History of the characteristic matrix Let $\mathbb{F}$ be a number field, $A$ and $B$ be two $n\times n$-matrix over $\mathbb{F}$. It is known from some textbook that $A$ is similar to $B$ iff there exists $n\times n$ nonsingular matrix $P(\lambda)$ and $Q(\lambda)$ with entries in $\mathbb{F}[\lambda]$ such that
$$\lambda I-A=P(\lambda)(\lambda I-B)Q(\lambda),$$
where $I$ is the identity matrix and $\lambda$ is an indeterminate.
I am wondering who invented this theorem and what is motivation to consider a matrix with polynomial entries?
 A: This observation is sometimes referred to as the "Structure of One Endomorphism".
Let $V$ denote the $n$-dimensional column vector space over a field $\mathbb{F}$.
Given a square $n\times n$ matrix $A$ over $\mathbb{F}$ we consider $V$ as a module over $\mathbb{F}[\lambda]$ by letting $\lambda$ act as $A$ and denote it as $V_A$.
Note that $V_B$ is isomorphic as a module to $V_A$ if and only if there is a choice of $\mathbb{F}$-basis for $V=V_B$ under which the action of $\lambda$ on $V_B$ is given by multiplication by $A$. In other words,

$A$ and $B$ are similar if and only if $V_A$ and $V_B$ are isomorphic as modules over $\mathbb{F}[\lambda]$

One then observes that we have a natural surjection $\mathbb{F}[\lambda]\otimes V\to V_A$ given by $\lambda\otimes v\mapsto Av$ and $1\otimes v\mapsto v$. The kernel of this is generated by expressions of the form $\lambda \otimes v - 1\otimes Av$. In other words, we have an exact sequence
$$
      0 \to
      \mathbb{F}[\lambda]\otimes V
      \stackrel{\lambda I - A}{\longrightarrow}
      \mathbb{F}[\lambda]\otimes V
      \to V_A \to 0
$$ Any change of $\mathbb{F}[\lambda]$-basis for the two free modules in this sequence corresponds to replacing $\lambda I - A$ by $S(\lambda I - A)T$ where $S$ and $T$ are $n\times n$ invertible matrices over $\mathbb{F}[\lambda]$.

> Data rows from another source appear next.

Lemma endorsementLoop_levels db es :
  Forall (fun e => en_level e = level_expert) es ->
  forall tl tw tl' tw',
    endorsementLoop db es (tl, tw) = Normal (tl', tw') ->
    tl' == tl + 4 * count es.
Proof.
  induction 1 as [|e es He _ IH]; intros tl tw tl' tw'; simpl.
  - intros [= <- <-]. rewrite count_nil. ring.
  - destruct (EndorsementModel.populateEndorser db e) as [u|]; [|discriminate].
    intros Hloop. apply IH in Hloop. rewrite Hloop, count_cons, He.
    change (or_default (LEVEL_VALUES level_expert) 1) with 4. ring.
Qed.

(** X5: with endorsement weights and endorser credibility in range, a skill
    whose valid endorsements are all of level expert has an endorsement score
    of at least 52, whoever the endorsers are; the skill is then flagged as
    verified. *)
Theorem expert_endorsement_verifies now db userId skillId :
  inRange db ->
  referencesResolve db userId skillId ->
  EndorsementModel.findValid db userId skillId <> [] ->
  Forall (fun e => en_level e = level_expert)
    (EndorsementModel.findValid db userId skillId) ->
  (exists v, calculateEndorsementScore db userId skillId = Normal v /\ 52 <= v)
  /\ isVerified (calculateSkillCredibility now db userId skillId) = true.
Proof.
  intros Hdb Href Hne Hall.
  apply (no_error_when_references_resolve now) in Href.
  destruct (calculateSkillCredibility_no_error _ _ _ _ Href)
    as (c & v & _ & Hv & _ & _ & Hflag).
  assert (Hlow : 52 <= v).
  { destruct Hdb as (_ & Hen & Hu). revert Hv. unfold calculateEndorsementScore.
    set (es := EndorsementModel.findValid db userId skillId) in *.
    destruct (Nat.eqb (length es) 0) eqn:En.
    { apply Nat.eqb_eq, length_zero_iff_nil in En. contradiction. }
    destruct (endorsementLoop db es (0, 0)) as [[tl tw]|msg] eqn:E; simpl;
      [|discriminate].
    intros [= <-]. fold (count es).
    destruct (endorsementLoop_nonneg _ _ Hu (Forall_filter _ _ _ Hen) _ _ _ _
                (Qle_refl 0) (Qle_refl 0) E) as [_ Htw].
    pose proof (endorsementLoop_levels _ _ Hall _ _ _ _ E) as Htl.
    pose proof (count_pos es Hne) as Hn.
    unfold endorsement_level, endorsement_weight, endorsement_count.
    assert (H1 : tl / (count es * 4) == 1) by (rewrite Htl; field; lra).
    assert (H2 : 0 <= tw / (count es * 100)) by (apply div_nonneg; lra).
    assert (H3 : 2 <= Math_min (count es * 2) 20) by (apply min_glb; lra).
    apply min_glb; [|lra]. rewrite H1. lra. }
  split; [exists v; split; assumption|].
  rewrite Hflag. apply orb_true_iff. right. apply ge_spec. lra.
Qed.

The isomorphism of $V_A$ with $V_B$ "lifts" to such an isomorphism by the usual lifting property for free resolutions.
An explicit such isomorphism can be found as a consequence of the Smith Normal Form (SNF) known at least to Henry John Stephen Smith but perhaps to others as well in various forms.